PROBLEM: Return, in their exact form, the lines that lie between the start of the data below and the line containing "(one character per", with both ends included.

EXTRACTED ENTRIES:
*** Begin section ***

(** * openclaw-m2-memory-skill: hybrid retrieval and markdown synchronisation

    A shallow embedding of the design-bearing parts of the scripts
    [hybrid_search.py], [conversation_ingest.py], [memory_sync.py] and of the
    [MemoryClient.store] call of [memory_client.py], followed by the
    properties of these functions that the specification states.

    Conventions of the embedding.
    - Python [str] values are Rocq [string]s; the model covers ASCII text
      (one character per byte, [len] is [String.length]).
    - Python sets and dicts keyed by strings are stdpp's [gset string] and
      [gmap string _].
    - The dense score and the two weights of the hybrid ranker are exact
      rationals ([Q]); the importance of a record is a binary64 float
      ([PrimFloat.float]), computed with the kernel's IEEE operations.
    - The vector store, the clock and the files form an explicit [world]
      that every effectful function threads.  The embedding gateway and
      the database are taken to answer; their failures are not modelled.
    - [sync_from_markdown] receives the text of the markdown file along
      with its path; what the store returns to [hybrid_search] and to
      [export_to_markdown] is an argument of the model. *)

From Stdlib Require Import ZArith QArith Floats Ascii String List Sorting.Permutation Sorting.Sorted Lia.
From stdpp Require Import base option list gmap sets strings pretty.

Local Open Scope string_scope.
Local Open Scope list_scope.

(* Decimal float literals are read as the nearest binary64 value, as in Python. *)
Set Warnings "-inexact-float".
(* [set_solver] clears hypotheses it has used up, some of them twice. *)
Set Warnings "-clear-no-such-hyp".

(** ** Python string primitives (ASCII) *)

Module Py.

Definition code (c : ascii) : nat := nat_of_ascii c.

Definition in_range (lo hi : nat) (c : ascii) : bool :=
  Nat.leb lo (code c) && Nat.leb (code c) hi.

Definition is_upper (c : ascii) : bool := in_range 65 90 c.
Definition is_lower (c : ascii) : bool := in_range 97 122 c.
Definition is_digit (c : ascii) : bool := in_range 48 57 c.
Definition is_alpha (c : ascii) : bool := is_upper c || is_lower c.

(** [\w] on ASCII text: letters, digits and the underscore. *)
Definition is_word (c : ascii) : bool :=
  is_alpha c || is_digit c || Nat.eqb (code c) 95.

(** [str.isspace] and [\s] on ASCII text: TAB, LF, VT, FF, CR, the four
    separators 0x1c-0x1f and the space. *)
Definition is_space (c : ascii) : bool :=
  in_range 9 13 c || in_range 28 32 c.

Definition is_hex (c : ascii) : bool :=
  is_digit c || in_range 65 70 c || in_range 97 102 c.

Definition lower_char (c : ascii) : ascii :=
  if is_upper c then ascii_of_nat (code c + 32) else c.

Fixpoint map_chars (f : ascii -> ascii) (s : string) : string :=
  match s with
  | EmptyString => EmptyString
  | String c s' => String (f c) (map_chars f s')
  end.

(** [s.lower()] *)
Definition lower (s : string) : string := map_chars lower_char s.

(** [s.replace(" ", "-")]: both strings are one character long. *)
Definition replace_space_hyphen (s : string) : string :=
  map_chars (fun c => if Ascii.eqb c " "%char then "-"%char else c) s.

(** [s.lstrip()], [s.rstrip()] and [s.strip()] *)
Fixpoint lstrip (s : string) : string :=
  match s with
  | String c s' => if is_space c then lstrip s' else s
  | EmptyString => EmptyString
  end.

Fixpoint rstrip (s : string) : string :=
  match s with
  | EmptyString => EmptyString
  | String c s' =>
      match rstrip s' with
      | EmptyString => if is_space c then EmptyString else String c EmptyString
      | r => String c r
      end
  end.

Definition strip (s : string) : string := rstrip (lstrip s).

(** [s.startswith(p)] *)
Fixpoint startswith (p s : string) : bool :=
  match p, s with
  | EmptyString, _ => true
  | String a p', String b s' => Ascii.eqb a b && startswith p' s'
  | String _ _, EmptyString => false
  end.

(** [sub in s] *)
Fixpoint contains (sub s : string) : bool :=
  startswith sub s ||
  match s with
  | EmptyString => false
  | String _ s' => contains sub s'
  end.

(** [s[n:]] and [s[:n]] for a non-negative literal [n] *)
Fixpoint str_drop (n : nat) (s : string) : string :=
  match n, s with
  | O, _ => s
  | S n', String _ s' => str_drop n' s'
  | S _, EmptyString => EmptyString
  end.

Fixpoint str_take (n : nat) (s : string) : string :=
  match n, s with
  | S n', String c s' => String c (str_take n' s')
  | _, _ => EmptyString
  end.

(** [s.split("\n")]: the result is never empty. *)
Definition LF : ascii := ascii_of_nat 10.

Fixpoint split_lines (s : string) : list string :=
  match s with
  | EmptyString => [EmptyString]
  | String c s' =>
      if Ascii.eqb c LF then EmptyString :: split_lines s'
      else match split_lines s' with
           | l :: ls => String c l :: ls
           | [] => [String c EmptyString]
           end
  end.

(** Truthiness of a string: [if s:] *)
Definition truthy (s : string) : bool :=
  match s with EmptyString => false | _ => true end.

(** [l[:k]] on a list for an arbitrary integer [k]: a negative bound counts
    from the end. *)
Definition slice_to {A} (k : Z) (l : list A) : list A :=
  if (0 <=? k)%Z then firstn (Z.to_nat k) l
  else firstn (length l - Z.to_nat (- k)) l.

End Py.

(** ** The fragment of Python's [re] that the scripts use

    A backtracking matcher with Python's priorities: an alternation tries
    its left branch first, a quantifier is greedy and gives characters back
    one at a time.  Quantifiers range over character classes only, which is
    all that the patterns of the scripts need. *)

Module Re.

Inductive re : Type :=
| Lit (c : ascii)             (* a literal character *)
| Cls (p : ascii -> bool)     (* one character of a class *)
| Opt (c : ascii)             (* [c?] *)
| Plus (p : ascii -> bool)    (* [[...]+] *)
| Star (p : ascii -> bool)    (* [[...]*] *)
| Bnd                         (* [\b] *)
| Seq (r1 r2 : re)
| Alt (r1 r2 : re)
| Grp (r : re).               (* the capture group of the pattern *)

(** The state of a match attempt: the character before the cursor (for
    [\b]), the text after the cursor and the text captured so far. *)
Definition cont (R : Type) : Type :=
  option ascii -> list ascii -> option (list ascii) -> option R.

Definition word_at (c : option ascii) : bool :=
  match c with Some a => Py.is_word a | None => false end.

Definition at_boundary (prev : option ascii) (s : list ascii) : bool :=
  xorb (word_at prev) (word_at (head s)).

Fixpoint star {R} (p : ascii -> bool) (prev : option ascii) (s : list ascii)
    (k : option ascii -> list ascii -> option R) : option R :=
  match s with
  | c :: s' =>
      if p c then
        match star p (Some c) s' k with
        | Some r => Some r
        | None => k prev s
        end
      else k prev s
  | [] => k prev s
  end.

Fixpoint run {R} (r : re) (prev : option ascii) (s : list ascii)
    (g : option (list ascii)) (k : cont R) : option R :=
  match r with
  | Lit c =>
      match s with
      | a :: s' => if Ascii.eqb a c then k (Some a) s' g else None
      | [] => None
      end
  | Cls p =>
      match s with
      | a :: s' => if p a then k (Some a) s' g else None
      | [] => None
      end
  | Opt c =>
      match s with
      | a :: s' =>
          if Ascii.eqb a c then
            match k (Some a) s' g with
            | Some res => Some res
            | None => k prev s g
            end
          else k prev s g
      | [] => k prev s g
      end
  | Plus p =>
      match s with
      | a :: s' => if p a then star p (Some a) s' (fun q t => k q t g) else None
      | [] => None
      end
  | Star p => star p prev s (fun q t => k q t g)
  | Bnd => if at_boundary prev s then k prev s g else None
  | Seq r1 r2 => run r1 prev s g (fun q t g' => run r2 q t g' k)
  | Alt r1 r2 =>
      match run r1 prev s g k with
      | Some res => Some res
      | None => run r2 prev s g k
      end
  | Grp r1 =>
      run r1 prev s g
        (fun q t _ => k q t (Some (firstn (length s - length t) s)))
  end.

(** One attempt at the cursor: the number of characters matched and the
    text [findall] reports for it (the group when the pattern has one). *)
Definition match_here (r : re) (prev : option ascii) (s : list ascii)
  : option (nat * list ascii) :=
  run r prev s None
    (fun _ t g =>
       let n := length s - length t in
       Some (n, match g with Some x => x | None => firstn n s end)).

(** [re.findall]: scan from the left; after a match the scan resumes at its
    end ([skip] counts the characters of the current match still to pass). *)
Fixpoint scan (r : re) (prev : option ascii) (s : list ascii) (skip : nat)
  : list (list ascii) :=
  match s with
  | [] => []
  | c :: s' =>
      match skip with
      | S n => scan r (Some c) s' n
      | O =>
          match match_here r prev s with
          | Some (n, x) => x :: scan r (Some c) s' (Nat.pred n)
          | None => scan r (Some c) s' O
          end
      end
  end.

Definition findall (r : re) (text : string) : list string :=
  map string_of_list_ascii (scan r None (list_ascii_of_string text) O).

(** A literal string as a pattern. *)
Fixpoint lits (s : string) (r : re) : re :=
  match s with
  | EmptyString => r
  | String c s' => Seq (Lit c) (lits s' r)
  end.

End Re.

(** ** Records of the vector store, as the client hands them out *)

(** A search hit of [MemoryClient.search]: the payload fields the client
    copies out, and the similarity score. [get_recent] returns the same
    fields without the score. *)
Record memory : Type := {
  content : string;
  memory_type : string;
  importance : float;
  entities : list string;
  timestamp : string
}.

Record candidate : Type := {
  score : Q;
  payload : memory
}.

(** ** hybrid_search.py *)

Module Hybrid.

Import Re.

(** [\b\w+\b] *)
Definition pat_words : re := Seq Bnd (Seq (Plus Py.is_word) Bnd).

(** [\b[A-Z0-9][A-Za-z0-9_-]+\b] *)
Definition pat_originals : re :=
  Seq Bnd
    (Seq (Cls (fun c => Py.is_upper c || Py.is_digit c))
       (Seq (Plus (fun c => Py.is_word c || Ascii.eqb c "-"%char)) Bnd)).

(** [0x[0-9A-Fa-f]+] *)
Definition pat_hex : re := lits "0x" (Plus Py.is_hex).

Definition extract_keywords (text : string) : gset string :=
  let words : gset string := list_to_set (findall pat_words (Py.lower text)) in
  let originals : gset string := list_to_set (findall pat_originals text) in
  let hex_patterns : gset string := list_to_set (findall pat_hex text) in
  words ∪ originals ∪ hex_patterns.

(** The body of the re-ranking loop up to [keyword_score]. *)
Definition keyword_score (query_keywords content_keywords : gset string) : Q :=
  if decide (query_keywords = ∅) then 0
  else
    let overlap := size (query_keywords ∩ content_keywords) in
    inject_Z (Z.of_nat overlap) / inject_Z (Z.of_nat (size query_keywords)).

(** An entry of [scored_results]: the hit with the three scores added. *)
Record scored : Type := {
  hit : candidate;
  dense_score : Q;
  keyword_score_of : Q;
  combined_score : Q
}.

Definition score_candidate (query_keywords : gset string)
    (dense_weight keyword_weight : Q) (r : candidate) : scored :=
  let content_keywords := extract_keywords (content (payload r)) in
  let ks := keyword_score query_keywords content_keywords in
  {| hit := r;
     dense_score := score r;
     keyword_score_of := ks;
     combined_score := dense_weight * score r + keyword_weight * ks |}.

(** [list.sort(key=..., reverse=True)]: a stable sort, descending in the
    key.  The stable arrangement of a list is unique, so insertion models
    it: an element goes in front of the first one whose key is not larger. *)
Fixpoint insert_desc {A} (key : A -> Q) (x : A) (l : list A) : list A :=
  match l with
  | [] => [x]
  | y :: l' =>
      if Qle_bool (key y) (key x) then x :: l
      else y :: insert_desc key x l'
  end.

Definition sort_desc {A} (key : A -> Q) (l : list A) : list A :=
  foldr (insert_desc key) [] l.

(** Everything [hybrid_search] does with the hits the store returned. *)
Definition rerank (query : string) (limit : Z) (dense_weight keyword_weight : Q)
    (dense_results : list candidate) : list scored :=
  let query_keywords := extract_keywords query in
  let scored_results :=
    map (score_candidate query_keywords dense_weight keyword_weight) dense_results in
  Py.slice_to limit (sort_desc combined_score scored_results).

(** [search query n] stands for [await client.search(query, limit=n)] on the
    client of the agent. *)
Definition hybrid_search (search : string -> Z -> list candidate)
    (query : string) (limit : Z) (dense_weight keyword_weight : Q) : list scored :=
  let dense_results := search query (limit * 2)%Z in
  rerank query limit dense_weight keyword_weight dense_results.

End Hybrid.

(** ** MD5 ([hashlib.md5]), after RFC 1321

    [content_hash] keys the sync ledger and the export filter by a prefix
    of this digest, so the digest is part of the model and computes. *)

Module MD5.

*** End section ***

FINISHED TASK:
(** * openclaw-m2-memory-skill: hybrid retrieval and markdown synchronisation

    A shallow embedding of the design-bearing parts of the scripts
    [hybrid_search.py], [conversation_ingest.py], [memory_sync.py] and of the
    [MemoryClient.store] call of [memory_client.py], followed by the
    properties of these functions that the specification states.

    Conventions of the embedding.
    - Python [str] values are Rocq [string]s; the model covers ASCII text
      (one character per byte, [len] is [String.length]).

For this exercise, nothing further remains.